WHAT IS REQUIRED: Print, from the listing below, the lines starting at the line containing "JString (s : string)" and ending at the line containing "[] => VNone", exactly as they stand, and print nothing else.

INPUT DATA:
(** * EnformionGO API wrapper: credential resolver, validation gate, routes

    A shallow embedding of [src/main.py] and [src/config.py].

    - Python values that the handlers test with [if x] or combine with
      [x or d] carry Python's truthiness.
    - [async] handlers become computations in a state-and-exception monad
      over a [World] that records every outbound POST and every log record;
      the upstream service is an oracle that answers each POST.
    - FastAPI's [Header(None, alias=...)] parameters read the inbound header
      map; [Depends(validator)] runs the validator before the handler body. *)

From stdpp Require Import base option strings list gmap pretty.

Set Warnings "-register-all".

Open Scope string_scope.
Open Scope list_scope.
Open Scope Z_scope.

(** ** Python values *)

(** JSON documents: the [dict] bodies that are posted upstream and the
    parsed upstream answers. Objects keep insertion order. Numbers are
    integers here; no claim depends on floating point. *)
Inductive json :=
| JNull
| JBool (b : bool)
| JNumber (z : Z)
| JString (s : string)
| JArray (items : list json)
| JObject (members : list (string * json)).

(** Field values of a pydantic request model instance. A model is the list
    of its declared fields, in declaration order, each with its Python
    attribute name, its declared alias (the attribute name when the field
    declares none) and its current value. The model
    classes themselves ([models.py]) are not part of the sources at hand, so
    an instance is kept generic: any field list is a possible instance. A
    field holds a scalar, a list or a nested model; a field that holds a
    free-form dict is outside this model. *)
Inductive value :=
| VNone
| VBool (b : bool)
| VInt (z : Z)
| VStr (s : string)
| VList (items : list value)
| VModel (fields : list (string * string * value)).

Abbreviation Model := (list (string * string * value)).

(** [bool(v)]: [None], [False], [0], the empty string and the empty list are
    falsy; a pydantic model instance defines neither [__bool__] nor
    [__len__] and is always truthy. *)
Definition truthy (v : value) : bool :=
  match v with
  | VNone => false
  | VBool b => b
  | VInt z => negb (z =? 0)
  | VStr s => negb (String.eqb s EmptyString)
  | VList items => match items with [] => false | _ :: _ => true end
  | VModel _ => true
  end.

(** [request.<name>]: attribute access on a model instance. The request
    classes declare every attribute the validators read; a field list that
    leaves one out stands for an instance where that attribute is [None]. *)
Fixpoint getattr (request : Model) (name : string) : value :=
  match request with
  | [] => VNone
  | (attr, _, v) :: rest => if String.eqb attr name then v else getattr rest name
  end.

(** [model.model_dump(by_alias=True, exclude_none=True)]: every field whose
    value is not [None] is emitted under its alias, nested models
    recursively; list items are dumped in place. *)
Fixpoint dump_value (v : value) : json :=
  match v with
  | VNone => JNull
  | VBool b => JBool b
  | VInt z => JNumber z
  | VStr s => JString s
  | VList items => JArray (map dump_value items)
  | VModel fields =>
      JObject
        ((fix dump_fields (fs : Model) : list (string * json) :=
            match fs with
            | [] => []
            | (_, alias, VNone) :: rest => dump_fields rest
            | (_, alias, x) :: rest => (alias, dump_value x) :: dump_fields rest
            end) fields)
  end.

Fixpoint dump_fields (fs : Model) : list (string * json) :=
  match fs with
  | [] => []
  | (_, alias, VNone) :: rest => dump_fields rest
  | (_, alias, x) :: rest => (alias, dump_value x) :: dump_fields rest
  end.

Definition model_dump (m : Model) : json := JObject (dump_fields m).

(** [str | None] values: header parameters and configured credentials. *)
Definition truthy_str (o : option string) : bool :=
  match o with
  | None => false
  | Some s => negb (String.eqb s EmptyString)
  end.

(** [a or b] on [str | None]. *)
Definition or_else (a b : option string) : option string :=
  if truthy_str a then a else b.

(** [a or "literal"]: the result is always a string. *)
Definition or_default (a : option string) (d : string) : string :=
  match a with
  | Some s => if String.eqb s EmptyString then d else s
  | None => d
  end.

THE COMPLETED TASK:
| JString (s : string)
| JArray (items : list json)
| JObject (members : list (string * json)).

(** Field values of a pydantic request model instance. A model is the list
    of its declared fields, in declaration order, each with its Python
    attribute name, its declared alias (the attribute name when the field
    declares none) and its current value. The model
    classes themselves ([models.py]) are not part of the sources at hand, so
    an instance is kept generic: any field list is a possible instance. A
    field holds a scalar, a list or a nested model; a field that holds a
    free-form dict is outside this model. *)
Inductive value :=
| VNone
| VBool (b : bool)
| VInt (z : Z)
| VStr (s : string)
| VList (items : list value)
| VModel (fields : list (string * string * value)).

Abbreviation Model := (list (string * string * value)).

(** [bool(v)]: [None], [False], [0], the empty string and the empty list are
    falsy; a pydantic model instance defines neither [__bool__] nor
    [__len__] and is always truthy. *)
Definition truthy (v : value) : bool :=
  match v with
  | VNone => false
  | VBool b => b
  | VInt z => negb (z =? 0)
  | VStr s => negb (String.eqb s EmptyString)
  | VList items => match items with [] => false | _ :: _ => true end
  | VModel _ => true
  end.

(** [request.<name>]: attribute access on a model instance. The request
    classes declare every attribute the validators read; a field list that
    leaves one out stands for an instance where that attribute is [None]. *)
Fixpoint getattr (request : Model) (name : string) : value :=
  match request with
  | [] => VNone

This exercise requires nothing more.